The White Tiger (2008) by Aravind Adiga is light prose loaded with scathing dark humor. Winner of the Man Booker Prize, and Adiga's first novel, this is a story told by Balram Halwai, an uneducated driver/servant of a wealthy businessman in the Indian town of Laxmangarh and then New Delhi. Balram's got high hopes he's going places, plus the gumption to question his lowly place in a seemingly inflexible social structure of have-a-lots, have-nots, and the utterly dispensable. He describes himself as a social entrepreneur and good listener, absorbing details of the business and political conversations carried out in the back seat. And he recounts these for us through the filters of his class and his burgeoning criminality—or entrepreneurship, as he calls it.


I enjoyed it for its harsh humor, cleverly delivered through the perspective of a not-so-clever rogue who's nevertheless philosophical in his crude way. In the same vein as the film Parasite (2019), we're given a view seen by a lower class, of a society where the rich are effete or incompetent in their refinement, and are thus fair game. Particularly the unjust and corrupt.

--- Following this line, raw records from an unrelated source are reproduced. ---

Lemma mirrors_recoverable : Forall (fun K : mirror (S := S) (SigNoz := SigNoz) => well_mirrored K /\ findable accepts shows K) mirrors.
Proof. apply Forall_and. split; [exact mirrors_well_mirrored|apply mirrors_findable]. Qed.

(** C6. Two undisturbed passes recover over HTTP.  For each of the ten kinds, with
    its adapter, against any server that keeps the promises of its API, is up and
    takes the body and the payload the custom resource asks for: from every state
    the operator can reach, over an object that is neither deleted, suspended nor
    pinned and whose entry was not renamed away, two passes in which nothing goes
    wrong never get stuck (every call has an answer, paged lookups end), and end
    without an error, with one entry of the identity, named by the recorded id. *)
Theorem two_calm_passes_recover_over_http : Forall (fun K : mirror (S := S) (SigNoz := SigNoz) =>
  SigNozServerLaws K -> SigNozServes accepts shows K -> forall ctx h,
  http_reachable K NewClient rec ctx identity h -> workable (RO := kind K) (abstract K identity h) ->
  acceptable accepts K (o_template (h_stored h)) -> shows (h_entries h) -> not_renamed K identity (h_stored h) h ->
  undisturbed K (pass K ctx (h_stored h)) h (fun _ h1 =>
    undisturbed K (pass K ctx (h_stored h1)) h1 (fun '(_, _, err) h2 => err = None /\ bound_over_http K identity h2))) mirrors.
Proof.
  eapply Forall_impl; [exact mirrors_recoverable|]. intros K [HK CAN] laws up ctx h Hr Hok Hacc Hsh Hn.
  pose proof (mirror_desired K HK) as DT. destruct (http_reachable_refines K NewClient rec identity ctx h Hr) as [Hw Hh].
  apply (two_passes accepts shows); try done. by eapply reachable_Inv.
Qed.

(** C7. Deletion reclaims over HTTP.  For each of the ten kinds, against such a
    server: from every state the operator can reach, a pass in which nothing goes
    wrong over an object that is being deleted, that the finalizer holds and that
    is not to be orphaned never gets stuck, and ends without an error, with no
    entry of the identity left in SigNoz and the finalizer dropped. *)
Theorem calm_deletion_reclaims_over_http : Forall (fun K : mirror (S := S) (SigNoz := SigNoz) =>
  SigNozServerLaws K -> SigNozServes accepts shows K -> forall ctx h,
  http_reachable K NewClient rec ctx identity h -> h_live h = true -> is_Some (m_deletion (o_meta (h_stored h))) ->
  held (h_stored h) -> ReclaimPolicy (o_spec (h_stored h)) <> ReclaimOrphan ->
  shows (h_entries h) ->
  undisturbed K (pass K ctx (h_stored h)) h (fun '(_, _, err) h' =>
    err = None /\ my_ids (mirror_listing K) identity (h_entries h') = [] /\ ~ held (h_stored h'))) mirrors.
Proof.
  eapply Forall_impl; [exact mirrors_recoverable|]. intros K [HK CAN] laws up ctx h Hr Hl Hd Hheld Hpol Hsh.
  pose proof (mirror_desired K HK) as DT. destruct (http_reachable_refines K NewClient rec identity ctx h Hr) as [Hw Hh].
  apply (deletion_pass accepts shows); try done. by eapply reachable_Inv.
Qed.
End Kinds.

The novel has its quirks. The whole thing is structured as a letter addressed to the then Chinese Premier Wen Jiabao (for me it didn't quite sink in why Balram was writing this letter, but as a device it effectively made for a more interesting and amusing narrative). This is also a story of freedom, as Balram is determined not to be just another caged rooster, but a white tiger that escapes the "Darkness" for the "Light." In short: entertaining, effective, and a breeze to get through.